• Material supplied
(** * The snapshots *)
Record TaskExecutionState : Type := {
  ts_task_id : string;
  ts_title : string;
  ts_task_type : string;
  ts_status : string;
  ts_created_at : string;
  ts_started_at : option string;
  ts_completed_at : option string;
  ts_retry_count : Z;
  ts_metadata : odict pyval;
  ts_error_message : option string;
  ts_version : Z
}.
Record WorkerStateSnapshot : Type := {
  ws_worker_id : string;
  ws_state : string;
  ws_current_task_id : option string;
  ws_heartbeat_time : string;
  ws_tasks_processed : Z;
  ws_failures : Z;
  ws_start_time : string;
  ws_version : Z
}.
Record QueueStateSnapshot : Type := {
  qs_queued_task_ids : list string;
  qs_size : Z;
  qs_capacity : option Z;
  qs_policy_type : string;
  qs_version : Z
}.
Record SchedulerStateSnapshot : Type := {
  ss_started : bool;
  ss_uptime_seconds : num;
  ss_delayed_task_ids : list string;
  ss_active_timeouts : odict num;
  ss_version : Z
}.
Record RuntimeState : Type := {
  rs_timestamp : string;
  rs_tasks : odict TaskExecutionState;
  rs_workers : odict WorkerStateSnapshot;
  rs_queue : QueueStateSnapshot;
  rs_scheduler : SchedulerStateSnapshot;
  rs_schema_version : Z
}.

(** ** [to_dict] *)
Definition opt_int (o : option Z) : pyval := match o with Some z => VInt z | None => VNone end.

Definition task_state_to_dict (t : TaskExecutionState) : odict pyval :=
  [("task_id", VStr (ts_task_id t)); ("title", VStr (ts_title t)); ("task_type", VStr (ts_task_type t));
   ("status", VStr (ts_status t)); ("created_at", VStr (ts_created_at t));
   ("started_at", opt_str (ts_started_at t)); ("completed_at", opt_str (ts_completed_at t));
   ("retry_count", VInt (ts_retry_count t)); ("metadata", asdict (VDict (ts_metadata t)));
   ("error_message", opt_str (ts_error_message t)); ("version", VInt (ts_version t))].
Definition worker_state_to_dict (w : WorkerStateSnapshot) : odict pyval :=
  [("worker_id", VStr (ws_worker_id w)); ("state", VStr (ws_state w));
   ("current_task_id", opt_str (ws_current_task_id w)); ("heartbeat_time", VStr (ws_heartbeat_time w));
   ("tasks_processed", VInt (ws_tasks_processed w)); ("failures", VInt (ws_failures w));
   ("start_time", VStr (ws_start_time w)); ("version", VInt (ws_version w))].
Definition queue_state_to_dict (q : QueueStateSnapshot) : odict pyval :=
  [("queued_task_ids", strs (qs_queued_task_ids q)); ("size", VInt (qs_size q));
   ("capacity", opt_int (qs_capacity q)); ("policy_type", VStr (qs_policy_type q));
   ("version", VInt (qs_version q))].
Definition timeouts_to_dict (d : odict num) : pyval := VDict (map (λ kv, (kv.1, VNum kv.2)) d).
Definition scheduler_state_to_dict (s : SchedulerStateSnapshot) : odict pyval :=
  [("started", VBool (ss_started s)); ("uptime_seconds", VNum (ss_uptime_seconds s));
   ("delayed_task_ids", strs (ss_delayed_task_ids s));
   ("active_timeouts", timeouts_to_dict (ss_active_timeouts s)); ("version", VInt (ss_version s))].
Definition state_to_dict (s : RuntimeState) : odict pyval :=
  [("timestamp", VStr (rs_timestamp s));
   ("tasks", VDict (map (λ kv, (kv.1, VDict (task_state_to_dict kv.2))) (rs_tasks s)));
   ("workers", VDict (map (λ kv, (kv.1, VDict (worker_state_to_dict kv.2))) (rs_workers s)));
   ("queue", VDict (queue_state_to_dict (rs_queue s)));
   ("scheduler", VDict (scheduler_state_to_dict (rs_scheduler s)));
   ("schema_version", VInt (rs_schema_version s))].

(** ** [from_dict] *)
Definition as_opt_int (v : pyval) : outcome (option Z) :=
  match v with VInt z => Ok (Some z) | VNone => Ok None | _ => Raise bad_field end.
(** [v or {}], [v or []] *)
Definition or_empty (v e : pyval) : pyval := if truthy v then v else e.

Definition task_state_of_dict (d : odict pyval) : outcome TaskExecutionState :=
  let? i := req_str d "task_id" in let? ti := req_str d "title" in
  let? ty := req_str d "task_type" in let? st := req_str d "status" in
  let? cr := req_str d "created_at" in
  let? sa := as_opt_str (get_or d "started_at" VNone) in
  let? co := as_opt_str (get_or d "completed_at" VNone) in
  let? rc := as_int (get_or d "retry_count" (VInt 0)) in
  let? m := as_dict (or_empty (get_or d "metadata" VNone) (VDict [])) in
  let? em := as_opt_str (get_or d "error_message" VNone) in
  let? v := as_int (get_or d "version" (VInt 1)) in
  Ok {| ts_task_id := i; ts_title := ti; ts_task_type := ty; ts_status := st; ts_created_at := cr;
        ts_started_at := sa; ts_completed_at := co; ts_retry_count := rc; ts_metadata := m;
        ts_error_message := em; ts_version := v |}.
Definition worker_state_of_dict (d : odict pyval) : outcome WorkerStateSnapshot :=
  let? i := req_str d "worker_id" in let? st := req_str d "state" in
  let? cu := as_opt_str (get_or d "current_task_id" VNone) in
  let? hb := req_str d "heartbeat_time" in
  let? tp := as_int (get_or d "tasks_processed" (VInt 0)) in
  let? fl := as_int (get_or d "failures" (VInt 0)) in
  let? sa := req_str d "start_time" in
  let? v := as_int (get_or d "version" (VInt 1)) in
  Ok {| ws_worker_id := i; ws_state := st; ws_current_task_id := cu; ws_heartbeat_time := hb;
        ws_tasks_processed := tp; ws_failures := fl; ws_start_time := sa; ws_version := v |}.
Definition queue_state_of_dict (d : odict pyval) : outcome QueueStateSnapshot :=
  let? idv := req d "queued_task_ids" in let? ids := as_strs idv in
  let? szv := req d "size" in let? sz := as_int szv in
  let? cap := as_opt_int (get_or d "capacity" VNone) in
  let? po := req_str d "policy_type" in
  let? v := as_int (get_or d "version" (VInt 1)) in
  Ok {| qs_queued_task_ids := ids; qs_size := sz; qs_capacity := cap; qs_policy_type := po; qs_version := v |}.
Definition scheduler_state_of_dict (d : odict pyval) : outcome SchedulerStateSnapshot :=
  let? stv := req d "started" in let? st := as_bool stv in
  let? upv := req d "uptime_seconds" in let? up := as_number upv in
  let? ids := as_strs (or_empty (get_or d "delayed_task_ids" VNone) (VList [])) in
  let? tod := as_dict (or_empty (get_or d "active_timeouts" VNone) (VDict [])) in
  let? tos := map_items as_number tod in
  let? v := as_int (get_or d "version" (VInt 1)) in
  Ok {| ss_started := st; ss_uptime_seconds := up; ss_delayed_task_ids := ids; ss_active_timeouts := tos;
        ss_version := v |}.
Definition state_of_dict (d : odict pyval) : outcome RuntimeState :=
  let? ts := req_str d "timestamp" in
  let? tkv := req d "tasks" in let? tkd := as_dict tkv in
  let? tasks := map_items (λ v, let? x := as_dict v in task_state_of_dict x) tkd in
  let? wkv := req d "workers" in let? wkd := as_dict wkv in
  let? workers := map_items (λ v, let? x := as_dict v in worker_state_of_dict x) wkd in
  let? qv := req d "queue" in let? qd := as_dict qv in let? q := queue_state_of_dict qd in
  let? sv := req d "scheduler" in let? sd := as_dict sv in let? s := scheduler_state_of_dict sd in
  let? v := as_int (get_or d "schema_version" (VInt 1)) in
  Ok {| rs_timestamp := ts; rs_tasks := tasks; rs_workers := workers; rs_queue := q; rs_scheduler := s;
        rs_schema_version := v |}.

• Required work
Please transcribe exactly the lines above from the line that has "strs (ss_delayed_task_ids s));" up to and including the line that has "(queue_state_to_dict (rs_queue s)));"; no other line belongs in the answer.

• Reply to the exercise
   ("delayed_task_ids", strs (ss_delayed_task_ids s));
   ("active_timeouts", timeouts_to_dict (ss_active_timeouts s)); ("version", VInt (ss_version s))].
Definition state_to_dict (s : RuntimeState) : odict pyval :=
  [("timestamp", VStr (rs_timestamp s));
   ("tasks", VDict (map (λ kv, (kv.1, VDict (task_state_to_dict kv.2))) (rs_tasks s)));
   ("workers", VDict (map (λ kv, (kv.1, VDict (worker_state_to_dict kv.2))) (rs_workers s)));
   ("queue", VDict (queue_state_to_dict (rs_queue s)));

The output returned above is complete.